The Rise of Grocery E-commerce and Returns



Grocery e-Commerce as a temporary change…

As a global pandemic and quarantine swept the world, consumers fled to grocery stores to stock up on essentials. Then ensued the shortage of items like toilet paper and hand sanitizer, and purchases of items such as fresh produce spiked by as much as 600%. As quarantine regulations went into effect, shoppers started opting for online grocery orders rather than going into the physical stores, creating a surge in grocery e-commerce. So much so that Instacart—the San Francisco-based grocery delivery service—had a sales increase of 55% in the month of May; a 30% increase from February that has allowed it to secure a $225 million in new funding to scale its operations. 

The future of grocery e-commerce 

So, what does this translate to in the grocery e-commerce landscape? As it turns out, about $38 billion. In 2019, online grocery orders increased by 22% and accounted for about 2.6% of U.S. food and beverage retail sales. But recent figures show that in light of the pandemic and consumer purchase shifts, these same orders are expected to surge to about 40% in 2020, bringing the projected growth in online grocery purchases to 3.5%—or roughly $38 billion. 

Without a doubt, the impacts of COVID-19 have been felt across all sectors of retail, and consumer shopping habits are changing. In fact, whether we look at actual online grocery orders or plans to place online grocery orders, both figures have more than doubled in the last two years. 

Year Purchased groceries online in the last 12 months  Planned to purchase groceries online in the next 12 months
2018 23.1% 25.8%
2019 36.8% 39.5%
2020 52% 62.5%

But what about grocery returns? 

Remember those purchase spikes we talked about earlier? Well, considering the fact that grocery stores remained open and supplied with most items during the quarantine, how much of that over purchasing was necessary, and how much of it will be returned? On the other side of the purchase boom, there is typically a return boom. Over the past several months, items of various types have sold out, such as hygiene products, canned, and bottled goods. So, with a surge in grocery e-commerce fueled by a global pandemic, what will happen with the items that consumers over-purchased and no longer need? 
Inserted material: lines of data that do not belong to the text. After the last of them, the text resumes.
(** [clamp((now - createdAt) / (transitionDuration * 1000), 0, 1)]. *)
Definition clampedProgress (s : LingerSettings) (now : Z)
    (range : SettlingRange) : Q :=
  clamp (age now range / totalDuration s) 0 1.

(** ** Example data *)

Definition demoRange (f t ts : Z) : SettlingRange :=
  {| from := f; to := t; timestamp := ts |}.

Definition demoPlugin (s : LingerSettings) (ranges : list SettlingRange)
    : SettlingViewPlugin :=
  {| decorations := Decoration_none;
     settlingRanges := ranges;
     cleanupTimer := None;
     settings := s |}.

Definition emptyWindow : Window := {| timers := []; nextTimer := 0 |}.

(** A deletion of one character at offset 5: nothing is inserted. *)
Definition deletionAt5 : Change :=
  {| fromA := 5; toA := 6; fromB := 5; toB := 5 |}.

Definition insertion (f t : Z) : Change :=
  {| fromA := f; toA := f; fromB := f; toB := t |}.

(** Updates on the permissive host: an insertion of [10, 15), and the
    deletion above. *)
Definition insertUpdate : ViewUpdate unit :=
  {| view := tt; docChanged := true; changes := [insertion 10 15] |}.

Definition deleteUpdate : ViewUpdate unit :=
  {| view := tt; docChanged := true; changes := [deletionAt5] |}.

(** A newly constructed plugin: its first timeout, id 0, is pending. *)
Definition freshWorld : World := constructor DEFAULT_SETTINGS emptyWindow.


(** At most the timer the plugin remembers is pending. *)
Definition timerInv (st : World) : Prop :=
  timers (snd st) = [] \/
  exists id, cleanupTimer (fst st) = Some id /\ timers (snd st) = [id].

(** ** Settings: persistence and the facet (class [LingerPlugin]) *)

(** What [loadData()] resolves to: [null] ([None]), or the stored object
    with the keys it has. *)
Record SavedData : Type := {
  savedTransitionDuration : option Q;
  savedIntensity : option Q
}.

(** [loadSettings()]: [Object.assign({}, DEFAULT_SETTINGS, await this.loadData())]. *)
Definition loadSettings (data : option SavedData) : LingerSettings :=
  match data with
  | None => DEFAULT_SETTINGS
  | Some d =>
      {| transitionDuration :=
           match savedTransitionDuration d with
           | Some v => v
           | None => transitionDuration DEFAULT_SETTINGS
           end;
         intensity :=
           match savedIntensity d with
           | Some v => v
           | None => intensity DEFAULT_SETTINGS
           end |}
  end.

(** [saveSettings()]: what [saveData(this.settings)] stores. *)
Definition saveSettings (s : LingerSettings) : option SavedData :=
  Some {| savedTransitionDuration := Some (transitionDuration s);
          savedIntensity := Some (intensity s) |}.

(** The [onChange] handlers of the two sliders, up to their [saveSettings]. *)
Definition setTransitionDuration (val : Q) (s : LingerSettings) : LingerSettings :=
  {| transitionDuration := val; intensity := intensity s |}.

Definition setIntensity (val : Q) (s : LingerSettings) : LingerSettings :=
  {| transitionDuration := transitionDuration s; intensity := val |}.

(** [settingsField]'s [combine: (values) => values[0] || DEFAULT_SETTINGS]. *)
Definition settingsField_combine (values : list LingerSettings) : LingerSettings :=
  match values with
  | v :: _ => v
  | [] => DEFAULT_SETTINGS
  end.

(** [(view.state as any).facet?.(settingsField) || DEFAULT_SETTINGS], the
    settings the extension's subclass passes to [super].  [None]: the state
    has no [facet]; [Some values]: the values provided for the facet. *)
Definition extensionSettings (facet : option (list LingerSettings))
    : LingerSettings :=
  match facet with
  | Some values => settingsField_combine values
  | None => DEFAULT_SETTINGS
  end.

(** The constructor of the class given to [ViewPlugin.fromClass]. *)
Definition extensionConstructor (facet : option (list LingerSettings))
    (w : Window) : World :=
  constructor (extensionSettings facet) w.

(** ** Vocabulary for the statements below *)

(** [l1] is [l2] with some elements left out, the order kept. *)
Inductive Subsequence {A : Type} : list A -> list A -> Prop :=
| Subsequence_nil : Subsequence [] []
| Subsequence_keep : forall x l1 l2,
    Subsequence l1 l2 -> Subsequence (x :: l1) (x :: l2)
| Subsequence_skip : forall x l1 l2,
    Subsequence l1 l2 -> Subsequence l1 (x :: l2).

(** The range has not expired at [now]: the pass's [age > totalDuration]
    is false. *)
Definition alive (s : LingerSettings) (now : Z) (range : SettlingRange) : bool :=
  negb (Qgtb (age now range) (totalDuration s)).

(** The ranges [update] pushes for the changes of one update. *)
Definition insertedRanges (now : Z) (cs : list Change) : list SettlingRange :=
  map (fun c => {| from := fromB c; to := toB c; timestamp := now |})
      (filter (fun c => (toB c >? fromB c)%Z) cs).

(** No [add] of the pass over [ranges] at [now] throws: every range that
    has not expired is accepted by a builder that holds the paint
    instructions of the unexpired ranges before it. *)
Definition noAddRefused {EditorView : Type} `{Host EditorView}
    (s : LingerSettings) (isDark : bool) (now : Z)
    (ranges : list SettlingRange) : Prop :=
  forall l1 r l2,
    ranges = l1 ++ r :: l2 ->
    alive s now r = true ->
    addOk (map (paintOf s isDark now) (filter (alive s now) l1))
          (from r) (to r)
          (createSettlingMark s isDark (progress s now r)) = true.

(** [noAddRefused], computed: the pass re-run with the builder's checks
    collected. *)
Fixpoint addsAccepted {EditorView : Type} `{Host EditorView}
    (s : LingerSettings) (isDark : bool) (now : Z)
    (builder : DecorationSet) (ranges : list SettlingRange) : bool :=
  match ranges with
  | [] => true
  | r :: rest =>
      if alive s now r
      then addOk builder (from r) (to r)
                 (createSettlingMark s isDark (progress s now r))
           && addsAccepted s isDark now (builder ++ [paintOf s isDark now r]) rest
      else addsAccepted s isDark now builder rest
  end.

(** An update, on a host whose view is the theme, that inserts [f, t). *)
Definition insertAt (f t : Z) : ViewUpdate bool :=
  {| view := false; docChanged := true; changes := [insertion f t] |}.

(** The span of a tracked range and of a paint instruction. *)
Definition rangeSpan (r : SettlingRange) : Z * Z := (from r, to r).

Definition paintSpan (d : PaintRange) : Z * Z := (paintFrom d, paintTo d).

Definition isUpdateSettings {EditorView : Type} (e : @Event EditorView) : bool :=
  match e with
  | EvUpdateSettings _ => true
  | _ => false
  end.

(** The [Date.now()] of the pass an event runs, if it runs one. *)
Definition eventTime {EditorView : Type} (e : @Event EditorView) : option Z :=
  match e with
  | EvUpdate _ now => Some now
  | EvTimeout _ _ now => Some now
  | EvUpdateSettings _ => None
  end.

(* [H : Some x = Some y]: replace [y] by [x] as it stands. *)
Ltac some_inj H :=
  match type of H with
  | Some ?x = Some ?y =>
      let E := fresh "E" in
      assert (E : y = x) by congruence; subst y; clear H
  end.

(** ** Comparison and arithmetic lemmas *)

Lemma Qgtb_true (a b : Q) : Qgtb a b = true <-> b < a.
Proof.
  unfold Qgtb. rewrite negb_true_iff. split; intro Hab.
  - apply Qnot_le_lt. intro Hle. apply Qle_bool_iff in Hle. congruence.
  - destruct (Qle_bool a b) eqn:E; [|reflexivity].
    apply Qle_bool_iff in E. exfalso. exact (Qlt_not_le _ _ Hab E).
Qed.

Lemma Qgtb_false (a b : Q) : Qgtb a b = false <-> a <= b.
Proof.
  unfold Qgtb. rewrite negb_false_iff. apply Qle_bool_iff.
Qed.

Lemma totalDuration_pos (s : LingerSettings) :
  0 < transitionDuration s -> 0 < totalDuration s.
Proof. unfold totalDuration. intro Hpos. lra. Qed.

Lemma age_nonneg (now : Z) (r : SettlingRange) :
  (timestamp r <= now)%Z -> 0 <= age now r.
Proof.
  intro Hle. unfold age. change 0 with (inject_Z 0).
  rewrite <- Zle_Qle. lia.
Qed.

Lemma age_mono (t1 t2 : Z) (r : SettlingRange) :
  (t1 <= t2)%Z -> age t1 r <= age t2 r.
Proof. intro Hle. unfold age. rewrite <- Zle_Qle. lia. Qed.

Lemma Qdiv_le_mono (a b c : Q) : 0 < c -> a <= b -> a / c <= b / c.
Proof.
  intros Hc Hab. unfold Qdiv. apply Qmult_le_compat_r; [exact Hab|].
  apply Qlt_le_weak, Qinv_lt_0_compat, Hc.
Qed.

Lemma Qdiv_nonneg (a c : Q) : 0 < c -> 0 <= a -> 0 <= a / c.
Proof.
  intros Hc Ha. unfold Qdiv. apply Qmult_le_0_compat; [exact Ha|].
  apply Qlt_le_weak, Qinv_lt_0_compat, Hc.
Qed.

Section PluginFacts.
Context {EditorView : Type} `{Host EditorView}.

(** ** The filter pass *)

Lemma filterRanges_incl s dark now : forall ranges b r,
  In r (fst (filterRanges s dark now b ranges)) -> In r ranges.
Proof.
  induction ranges as [|x rest IH]; intros b r; simpl; [tauto|].
  destruct (Qgtb (age now x) (totalDuration s)).
  - intro Hin. right. exact (IH _ _ Hin).
  - destruct (add b (from x) (to x) _) as [b'|].
    + destruct (filterRanges s dark now b' rest) as [kept final] eqn:E.
      simpl. intros [->|Hin]; [now left|right].
      apply (IH b'). rewrite E. exact Hin.
    + intro Hin. right. exact (IH _ _ Hin).
Qed.

Lemma filterRanges_alive s dark now : forall ranges b r,
  In r (fst (filterRanges s dark now b ranges)) ->
  age now r <= totalDuration s.
Proof.
  induction ranges as [|x rest IH]; intros b r; simpl; [tauto|].
  destruct (Qgtb (age now x) (totalDuration s)) eqn:Ex.
  - apply IH.
  - destruct (add b (from x) (to x) _) as [b'|].
    + destruct (filterRanges s dark now b' rest) as [kept final] eqn:E.
      simpl. intros [<-|Hin]; [now apply Qgtb_false|].
      apply (IH b'). rewrite E. exact Hin.
    + apply IH.
Qed.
As quarantine restrictions ease, different retailers have updated their return policies. Costco is not accepting returns of toilet paper, paper towels, sanitizing wipes, water, rice, or disinfecting spray. CVS on the other hand, has stated that “Most new, unopened items purchased from CVS Pharmacy or can be returned to any CVS Pharmacy store within 60 days.” Walmart is restricting returns of essential goods, but is also recommending that consumers start a return process online—for products in any category. And grocers in Michigan are now accepting can and bottle returns

What Can Grocers Do?

In a world where a global pandemic has created a pathway for grocery e-commerce to thrive, grocers need a liquidation solution to sell overstock items that can no longer be sold in grocery stores that extends beyond their omnichannel strategies. That’s where B-Stock can help. We provide retailers a private, online marketplace to auction off their returned and overstock merchandise to a large network of vetted business buyers from all over the globe. It’s why nine of the top 10 U.S. retailers are currently using our solution to offload their excess inventory—regardless of product type. 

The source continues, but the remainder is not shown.